SIAAIC – SPORT E INQUINAMENTO: NO ALL’ATTIVITA’ FISICA IN CITTA’ INQUINATE PER ALLERGICI E ASMATICI

23 Ottobre 2014 19:030 commentiViews: 15

Una nota degli allergologi e immunologi della Società Italiana di Allergologia, Asma e Immunologia Clinica dopo le immagini della maratona di Pechino sottolinea il preoccupante legame tra inquinamento, asma e allergia.

 

“Si rischiano infiammazione bronchiale  permanente e broncoreattività anche non specifica, che si traducono anche in minore performance sportiva e allo sforzo”, sostiene il Presidente Prof. Giorgio W. Canonica.

Sono in forte aumento i casi dell’asma nel mondo e in tutti i Paesi che hanno acquisito lo stile di vita occidentale. Una crescita che provocherà, con il passare degli anni, un problema anche sociale ed economico: in prospettiva la popolazione mondiale sfiorerà nel 2050 i 9 miliardi di cui solo un terzo vivrà in ambiente rurale mentre l’urbanizzazione ingravescente farà che i 2/3, cioè circa 6 miliardi di persone, vivranno nelle città. I bambini che vivono al primo piano nelle città inquinate sviluppano molto più frequentemente asma di quelli che vivono ai piani più alti.

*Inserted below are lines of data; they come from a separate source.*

(** C12: A well-formed value printed in canonical form is read back, entirely, as the same
    value up to the type of integers that are not negative. *)
Theorem json_round_trip v : wf v -> Parse (Canonicalize v) = Ok (normalize v).
Proof. apply parse_canonical. Qed.

Lemma parse_wf input v : Forall byte input -> Parse input = Ok v -> wf v.
Proof.
  intros Hb Hp. assert (inv (Z.of_nat (length input)) (mkParser 0 input)) as Hi by
    (unfold inv; simpl; split_and!; [lia|lia|done]).
  pose proof (eats_document _ _ Hi) as H. unfold Parse, eats, wpe in *.
  destruct (ParseDocument _) as [[w s']|e]; simplify_eq. by destruct H as (_ & ? & _ & Hv).
Qed.

(** The canonical form of a text is a fixed point: reading and printing it again
    changes nothing, whatever white space, key order, escapes or minus zeros the text
    had; and two texts have the same canonical form exactly when they denote the same
    value. *)
Theorem canonical_form_identifies a b ca cb :
  Forall byte a -> Forall byte b -> CanonicalizeText a = Ok ca -> CanonicalizeText b = Ok cb ->
  CanonicalizeText ca = Ok ca /\
  (ca = cb <-> exists v w, Parse a = Ok v /\ Parse b = Ok w /\ normalize v = normalize w).
Proof.
  unfold CanonicalizeText, obind. intros Ha Hb H1 H2.
  destruct (Parse a) as [v|] eqn:Ea; simplify_eq. destruct (Parse b) as [w|] eqn:Eb; simplify_eq.
  pose proof (parse_canonical v (parse_wf _ _ Ha Ea)) as Rv.
  pose proof (parse_canonical w (parse_wf _ _ Hb Eb)) as Rw. split.
  - rewrite Rv. unfold Canonicalize, AppendCanonical. by rewrite canonical_normalize.
  - split.
    + intros E. exists v, w. split_and!; [done|done|]. rewrite E, Rw in Rv. congruence.
    + intros (v' & w' & ? & ? & E); simplify_eq. unfold Canonicalize, AppendCanonical.
      by rewrite <- (canonical_normalize v'), <- (canonical_normalize w'), E.
Qed.

(** ** Unicode escapes *)

Definition scalar_value (cp : Z) : Prop := 0 <= cp < 0xd800 \/ 0xe000 <= cp <= 0x10ffff.

Definition continuation (b : Z) : bool := (0x80 <=? b) && (b <=? 0xbf).

(** The UTF-8 decoder of RFC 3629, which refuses overlong forms and surrogates. *)
Definition utf8_decode (l : list Z) : option (Z * list Z) :=
  match l with
  | b0 :: l =>
    if b0 <=? 0x7f then Some (b0, l)
    else if (0xc2 <=? b0) && (b0 <=? 0xdf) then
      match l with
      | b1 :: l => if continuation b1 then Some ((b0 - 0xc0) * 64 + (b1 - 0x80), l) else None
      | _ => None
      end
    else if (0xe0 <=? b0) && (b0 <=? 0xef) then
      match l with
      | b1 :: b2 :: l =>
        let cp := (b0 - 0xe0) * 4096 + (b1 - 0x80) * 64 + (b2 - 0x80) in
        if continuation b1 && continuation b2 && (0x800 <=? cp) &&
           negb ((0xd800 <=? cp) && (cp <=? 0xdfff)) then Some (cp, l) else None
      | _ => None
      end
    else if (0xf0 <=? b0) && (b0 <=? 0xf4) then
      match l with
      | b1 :: b2 :: b3 :: l =>
        let cp := (b0 - 0xf0) * 262144 + (b1 - 0x80) * 4096 + (b2 - 0x80) * 64 + (b3 - 0x80) in
        if continuation b1 && continuation b2 && continuation b3 &&
           (0x10000 <=? cp) && (cp <=? 0x10ffff) then Some (cp, l) else None
      | _ => None
      end
    else None
  | [] => None
  end.

Lemma low_six z : to_char (Z.lor 0x80 (Z.land z 0x3f)) = 0x80 + z mod 64.
Proof.
  change 0x3f with (Z.ones 6). rewrite Z.land_ones by lia. change (2 ^ 6) with 64.
  pose proof (Z.mod_pos_bound z 64 ltac:(lia)). change 0x80 with (Z.shiftl 2 6).
  rewrite lor_disjoint by (change (2 ^ 6) with 64; lia). unfold to_char. change (Z.shiftl 2 6) with 128.
  apply Z.mod_small. lia.
Qed.

(** The leading byte of a sequence, whose mark is in the bits above [n]. *)
Lemma lead_byte m mark n z :
  m = Z.shiftl mark n -> 0 <= n -> 0 <= z < 2 ^ n -> 0 <= m -> m + 2 ^ n <= 256 ->
  to_char (Z.lor m z) = m + z.
Proof. intros -> ? ? ? ?. rewrite lor_disjoint by lia. unfold to_char. apply Z.mod_small. lia. Qed.

Lemma continuation_low z : continuation (0x80 + z mod 64) = true.
Proof.
  pose proof (Z.mod_pos_bound z 64 ltac:(lia)). unfold continuation.
  by rewrite !(proj2 (Z.leb_le _ _)) by lia.
Qed.

Ltac tests := repeat first
  [ rewrite (proj2 (Z.leb_le _ _)) by lia | rewrite (proj2 (Z.leb_gt _ _)) by lia
  | rewrite continuation_low ].

Lemma utf8_decode_AppendUtf8 cp k :
  scalar_value cp -> utf8_decode (AppendUtf8 [] cp ++ k) = Some (cp, k).
Proof.
  intros Hs. unfold AppendUtf8, scalar_value in *. rewrite !low_six, !Z.shiftr_div_pow2 by lia.
  change (2 ^ 6) with 64. change (2 ^ 12) with 4096. change (2 ^ 18) with 262144.
  assert (0 <= cp <= 0x10ffff) as Hcp by lia.
  pose proof (Z.div_mod cp 64 ltac:(lia)). pose proof (Z.mod_pos_bound cp 64 ltac:(lia)).
  pose proof (Z.div_mod (cp / 64) 64 ltac:(lia)). pose proof (Z.mod_pos_bound (cp / 64) 64 ltac:(lia)).
  pose proof (Z.div_mod (cp / 4096) 64 ltac:(lia)). pose proof (Z.mod_pos_bound (cp / 4096) 64 ltac:(lia)).
  assert (cp / 64 / 64 = cp / 4096) by (by rewrite Z.div_div by lia).
  assert (cp / 4096 / 64 = cp / 262144) by (by rewrite Z.div_div by lia).
  destruct (Z.leb_spec cp 0x7f).
  { unfold to_char. rewrite Z.mod_small by lia. simpl. by tests. }
  destruct (Z.leb_spec cp 0x7ff).
  { rewrite (lead_byte 192 6 5) by (reflexivity || (change (2 ^ 5) with 32; lia)). simpl. tests. simpl. do 2 f_equal. lia. }
  destruct (Z.leb_spec cp 0xffff).
  { rewrite (lead_byte 224 14 4) by (reflexivity || (change (2 ^ 4) with 16; lia)). simpl. tests. simpl.
    replace ((224 + cp / 4096 - 224) * 4096 + (128 + (cp / 64) mod 64 - 128) * 64 + (128 + cp mod 64 - 128))
      with cp by lia.
    destruct Hs; tests; done. }
  rewrite (lead_byte 240 30 3) by (reflexivity || (change (2 ^ 3) with 8; lia)). simpl. tests. simpl.
  replace ((240 + cp / 262144 - 240) * 262144 + (128 + (cp / 4096) mod 64 - 128) * 4096 +
    (128 + (cp / 64) mod 64 - 128) * 64 + (128 + cp mod 64 - 128)) with cp by lia.
  by tests.
Qed.

Lemma hex_value_range c d : hex_value c = Some d -> 0 <= d < 16.
Proof.
  unfold hex_value. intros H.
  repeat match type of H with context [if ?b then _ else _] => destruct b eqn:? end;
    simplify_eq; zbool; lia.
Qed.

(** [n] more hexadecimal digits after a number of [j] bits. *)
Lemma hex4_loop_range n v j s a s' :
  0 <= j -> j + 4 * Z.of_nat n <= 16 -> 0 <= v < 2 ^ j -> hex4_loop n v s = Ok (a, s') ->
  0 <= a < 2 ^ (j + 4 * Z.of_nat n).
Proof.
  revert v j s. induction n as [|n IH]; intros v j s Hj Hn Hv; cbn [hex4_loop].
  - unfold ret. intros [= <- <-]. by rewrite Z.add_0_r.
  - unfold bind at 1, peek at 1. destruct (head (rest s)) as [c|]; [|done].
    unfold bind, advance, modify. destruct (hex_value c) as [d|] eqn:Hd; [|done].
    apply hex_value_range in Hd. intros H.
    replace (j + 4 * Z.of_nat (S n)) with ((j + 4) + 4 * Z.of_nat n) by lia.
    eapply (IH _ (j + 4)); [lia|lia| |exact H].
    rewrite Z.pow_add_r by lia. change (2 ^ 4) with 16.
    assert (2 ^ j <= 2 ^ 12) by (apply Z.pow_le_mono_r; lia).
    rewrite wrap32_small by (rewrite Z.shiftl_mul_pow2 by lia; unfold u32, U32_MAX; lia).
    rewrite lor_disjoint by lia. rewrite Z.shiftl_mul_pow2 by lia. change (2 ^ 4) with 16. lia.
Qed.

Lemma ParseHex4_range s a s' : ParseHex4 s = Ok (a, s') -> 0 <= a < 65536.
Proof.
  unfold ParseHex4, bind at 1, get at 1. case_match; [done|].
  apply (hex4_loop_range 4 0 0); [lia|simpl; lia|simpl; lia].
Qed.

(** The escape [\u], and the pair of them that encodes a character outside the basic
    plane, only ever produce Unicode scalar values, and what is appended for one is its
    UTF-8 form: the strict decoder reads exactly that character back. A surrogate alone,
    in either half, is an error. *)
Theorem unicode_escapes_are_utf8 s cp s' k :
  parse_codepoint s = Ok (cp, s') ->
  scalar_value cp /\ utf8_decode (AppendUtf8 [] cp ++ k) = Some (cp, k).
Proof.
  intros H. cut (scalar_value cp); [eauto using utf8_decode_AppendUtf8|]. revert H.
  unfold parse_codepoint, bind at 1. destruct (ParseHex4 s) as [[v s1]|] eqn:E1; [|done].
  apply ParseHex4_range in E1. destruct ((0xd800 <=? v) && (v <=? 0xdbff)) eqn:C1.
  - unfold bind at 1, get at 1. case_bool_decide; [|done]. unfold bind, advance, modify.
    destruct (ParseHex4 _) as [[low s2]|] eqn:E2; [|done]. destruct (_ || _) eqn:C2; [done|].
    unfold ret. intros [= <- <-]. zbool. rewrite Z.shiftl_mul_pow2 by lia. change (2 ^ 10) with 1024.
    unfold scalar_value. lia.
  - destruct ((0xdc00 <=? v) && (v <=? 0xdfff)) eqn:C2; [done|]. unfold ret. intros [= <- <-].
    unfold scalar_value. apply andb_false_iff in C1, C2.
    rewrite !Z.leb_gt in C1, C2. lia.
Qed.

INQUINAMENTO – Le particelle esauste del diesel – dichiara il Prof. Giorgio W. Canonica, Presidente SIAAIC e Direttore Clinica Malattie Respiratorie e Allergologia dell’Università di Genova – inducono un aumento della produzione delle IgE nei soggetti allergici, peggiorandone quindi la situazione clinica. Il Global Warming, ad esempio, ha indotto un allungamento di 85 giorni all’anno di pollinazione della Parietaria in Italia. Il costante peggioramento delle condizioni della qualità dell’aria induce una maggiore infiammazione delle vie aeree e un forte peggioramento della funzione polmonare. Al contrario la riduzione dell’inquinamento migliora la funzione polmonare e riduce l’infiammazione polmonare tipica dell’allergia. Paradossalmente la problematica delle pollinosi si rivela più  grave nelle città che nelle zone rurali.

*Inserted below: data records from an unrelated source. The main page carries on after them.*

(* ===== verification/Feasibility.v ===== *)
(** The feasibility planner of the core ([core/src/feasibility.cpp],
    [core/include/expert/core/feasibility.hpp]): integer arithmetic that decides whether
    a model meets a service level on given hardware, and the canonical JSON of the
    decision, which is printed by hand and not through the JSON library. *)

From Stdlib Require Import Ascii String.
From S2P Require Import Prelude.
From S2P Require Import Text.
From S2P Require Import Json.
From S2P Require Import JsonTheorems.
From S2P Require Import JsonRoundTrip.

(** ** Data *)

Definition kPartsPerMillion : Z := 1000000.
Definition kDegradedMarginPpm : Z := 100000.

Record ManifestResources := mkManifestResources {
  manifest_sha256 : list Z;
  total_file_bytes : Z;
  resident_dense_bytes : Z;
  total_expert_bytes : Z;
  active_expert_bytes_per_token : Z;
  average_expert_record_bytes : Z }.

Record HardwareResources := mkHardwareResources {
  total_ram_bytes : Z;
  available_ram_bytes : Z;
  vram_total_bytes : Z;
  vram_available_bytes : Z;
  disk_free_bytes : Z;
  sustained_storage_read_bytes_per_second : Z;
  sustained_h2d_bytes_per_second : Z;
  storage_bandwidth_measured : bool;
  h2d_bandwidth_measured : bool }.

Record SloRequest := mkSloRequest {
  target_tokens_per_second_milli : Z;
  concurrency : Z;
  vram_expert_budget_bytes : Z;
  ram_expert_budget_bytes : Z;
  expected_vram_hit_ppm : Z;
  expected_ram_hit_ppm : Z;
  minimum_workspace_bytes : Z;
  minimum_staging_bytes : Z;
  kv_bytes_per_request : Z;
  measured_non_io_nanoseconds_per_token : Z }.

Inductive FeasibilityStatus := kFeasible | kDegraded | kImpossible.

Record Constraint := mkConstraint {
  resource : list Z;
  formula : list Z;
  required : Z;
  available : Z;
  passes : bool }.

Record FeasibilityDecision := mkFeasibilityDecision {
  status : FeasibilityStatus;
  limiting_resource : list Z;
  cold_bytes_per_token_budget : Z;
  h2d_bytes_per_token_budget : Z;
  expected_cold_bytes_per_token : Z;
  expected_h2d_bytes_per_token : Z;
  required_storage_avoidance_ppm : Z;
  required_vram_hit_ppm : Z;
  theoretical_minimum_concurrency : Z;
  vram_expert_capacity_count : Z;
  ram_expert_capacity_count : Z;
  measured_non_io_ceiling_tokens_per_second_milli : Z;
  constraints : list Constraint }.

#[export] Instance eta_FeasibilityDecision : Eta FeasibilityDecision := fun d =>
  mkFeasibilityDecision (status d) (limiting_resource d) (cold_bytes_per_token_budget d)
    (h2d_bytes_per_token_budget d) (expected_cold_bytes_per_token d)
    (expected_h2d_bytes_per_token d) (required_storage_avoidance_ppm d)
    (required_vram_hit_ppm d) (theoretical_minimum_concurrency d)
    (vram_expert_capacity_count d) (ram_expert_capacity_count d)
    (measured_non_io_ceiling_tokens_per_second_milli d) (constraints d).

(** ** Saturating arithmetic *)

Definition SaturatingAdd (left_ right_ : Z) : Z :=
  if left_ >? U64_MAX - right_ then U64_MAX else left_ + right_.

Definition SaturatingMultiply (left_ right_ : Z) : Z :=
  if negb (left_ =? 0) && (right_ >? U64_MAX / left_) then U64_MAX else left_ * right_.

(** A zero divisor throws; the callers below pass a positive one. *)
Definition CeilDivide (numerator denominator : Z) : outcome Z :=
  if denominator =? 0 then Throw (invalid_argument "division by zero")
  else Ok (numerator / denominator + Z.b2z (negb (numerator mod denominator =? 0))).

(** The division by zero that the language leaves undefined comes first. *)
Definition MultiplyDivideCeil (value multiplier divisor : Z) : outcome Z :=
  if divisor =? 0 then Throw (undefined_behavior "division by zero")
  else
    let quotient := value / divisor in
    let remainder := value mod divisor in
    let whole := SaturatingMultiply quotient multiplier in
    let! partial := CeilDivide (SaturatingMultiply remainder multiplier) divisor in
    Ok (SaturatingAdd whole partial).

Definition RequiredAvoidancePpm (active_bytes byte_budget : Z) : outcome Z :=
  if (active_bytes =? 0) || (byte_budget >=? active_bytes) then Ok 0
  else MultiplyDivideCeil (active_bytes - byte_budget) kPartsPerMillion active_bytes.

Definition HasLowMargin (c : Constraint) : outcome bool :=
  if negb (passes c) || (available c =? 0) then Ok false
  else
    let headroom := sub64 (available c) (required c) in
    let! margin := MultiplyDivideCeil headroom kPartsPerMillion (available c) in
    Ok (margin <? kDegradedMarginPpm).

(** [std::find_if]. *)
Fixpoint find_if {A} (p : A -> outcome bool) (l : list A) : outcome (option A) :=
  match l with
  | [] => Ok None
  | a :: l => let! found := p a in if found then Ok (Some a) else find_if p l
  end.

(** ** The decision *)

Definition check_request (manifest : ManifestResources) (request : SloRequest) : outcome unit :=
  if target_tokens_per_second_milli request =? 0
  then Throw (invalid_argument "target_tokens_per_second_milli must be positive")
  else if concurrency request =? 0
  then Throw (invalid_argument "concurrency must be positive")
  else if (expected_vram_hit_ppm request >? kPartsPerMillion) ||
          (expected_ram_hit_ppm request >? kPartsPerMillion) ||
          (add64 (expected_vram_hit_ppm request) (expected_ram_hit_ppm request) >? kPartsPerMillion)
  then Throw (invalid_argument "VRAM and RAM hit fractions must sum to <= 1000000 ppm")
  else if (average_expert_record_bytes manifest =? 0) && negb (total_expert_bytes manifest =? 0)
  then Throw (invalid_argument "average_expert_record_bytes must be positive")
  else Ok tt.

(** The figures of the decision that do not depend on the constraints. *)
Definition plan_figures (manifest : ManifestResources) (hardware : HardwareResources)
    (request : SloRequest) : outcome FeasibilityDecision :=
  let target := target_tokens_per_second_milli request in
  let active := active_expert_bytes_per_token manifest in
  let cold_budget :=
    SaturatingMultiply (sustained_storage_read_bytes_per_second hardware) 1000 / target in
  let h2d_budget := SaturatingMultiply (sustained_h2d_bytes_per_second hardware) 1000 / target in
  let cold_fraction_ppm :=
    sub64 (sub64 kPartsPerMillion (expected_vram_hit_ppm request)) (expected_ram_hit_ppm request) in
  let h2d_fraction_ppm := sub64 kPartsPerMillion (expected_vram_hit_ppm request) in
  let! expected_cold := MultiplyDivideCeil active cold_fraction_ppm kPartsPerMillion in
  let! expected_h2d := MultiplyDivideCeil active h2d_fraction_ppm kPartsPerMillion in
  let! avoidance := RequiredAvoidancePpm active cold_budget in
  let! vram_hit := RequiredAvoidancePpm active h2d_budget in
  let! minimum_concurrency :=
    if cold_budget =? 0 then Ok U64_MAX else CeilDivide active cold_budget in
  let average := average_expert_record_bytes manifest in
  let '(vram_count, ram_count) :=
    if negb (average =? 0)
    then (vram_expert_budget_bytes request / average, ram_expert_budget_bytes request / average)
    else (0, 0) in
  let non_io_ceiling :=
    if negb (measured_non_io_nanoseconds_per_token request =? 0)
    then SaturatingMultiply 1000000000 1000 / measured_non_io_nanoseconds_per_token request
    else 0 in
  Ok (mkFeasibilityDecision kImpossible [] cold_budget h2d_budget expected_cold expected_h2d
        avoidance vram_hit minimum_concurrency vram_count ram_count non_io_ceiling []).

(** The lambda [add]. *)
Definition add_constraint (resource formula : string) (required available : Z)
    (l : list Constraint) : list Constraint :=
  l ++ [mkConstraint (bytes resource) (bytes formula) required available (required <=? available)].

Definition list_constraints (manifest : ManifestResources) (hardware : HardwareResources)
    (request : SloRequest) (expected_cold expected_h2d : Z) : outcome (list Constraint) :=
  let target := target_tokens_per_second_milli request in
  let kv_bytes := SaturatingMultiply (kv_bytes_per_request request) (concurrency request) in
  let vram_resident :=
    SaturatingAdd (SaturatingAdd (resident_dense_bytes manifest) (minimum_workspace_bytes request))
      kv_bytes in
  let vram_with_experts := SaturatingAdd vram_resident (vram_expert_budget_bytes request) in
  let ram_required :=
    SaturatingAdd (minimum_staging_bytes request) (ram_expert_budget_bytes request) in
  let! storage_required_bps := MultiplyDivideCeil expected_cold target 1000 in
  let! h2d_required_bps := MultiplyDivideCeil expected_h2d target 1000 in
  let l := add_constraint "vram_resident"
    "dense + workspace + kv_per_request * concurrency <= available_vram"
    vram_resident (vram_available_bytes hardware) [] in
  let l := add_constraint "vram_total" "resident_vram + vram_expert_budget <= available_vram"
    vram_with_experts (vram_available_bytes hardware) l in
  let l := add_constraint "ram" "staging + ram_expert_budget <= available_ram"
    ram_required (available_ram_bytes hardware) l in
  let l := add_constraint "disk_capacity" "container_file_bytes <= disk_free_bytes"
    (total_file_bytes manifest) (disk_free_bytes hardware) l in
  let! l :=
    if negb (measured_non_io_nanoseconds_per_token request =? 0) then
      let! required_non_io :=
        MultiplyDivideCeil (measured_non_io_nanoseconds_per_token request) target 1000 in
      Ok (add_constraint "measured_non_io_ceiling"
        "measured_non_io_ns_per_token * target_tokens_per_second <= 1 second"
        required_non_io 1000000000 l)
    else Ok l in
  let l := add_constraint "storage_bandwidth"
    "cold_bytes_per_token * target_tokens_per_second <= sustained_storage_read_bytes_per_second"
    storage_required_bps (sustained_storage_read_bytes_per_second hardware) l in
  let l := add_constraint "pcie_h2d_bandwidth"
    "h2d_bytes_per_token * target_tokens_per_second <= sustained_h2d_bytes_per_second"
    h2d_required_bps (sustained_h2d_bytes_per_second hardware) l in
  Ok l.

SPORT E INQUINAMENTO – Tutto ciò cambia la prospettiva anche per coloro che fanno esercizio fisico in ambiente cittadino ed inquinato. Oltre a quanto ricordato per i pollini, chi è allergico all’acaro della polvere, essendo costantemente esposto all’allergene, ha una infiammazione bronchiale  permanente. E proprio su questa infiammazione si inserisce l’insulto dell’inquinamento, inducendo o sintomi conclamati o comunque una broncoreattività anche non specifica, che si traduce anche in minore performance sportiva e allo sforzo. Il suggerimento è di consultare e seguire con costanza le prescrizione dello specialista per il miglior controllo della malattia, ottenendo la miglior performance nella miglior sicurezza.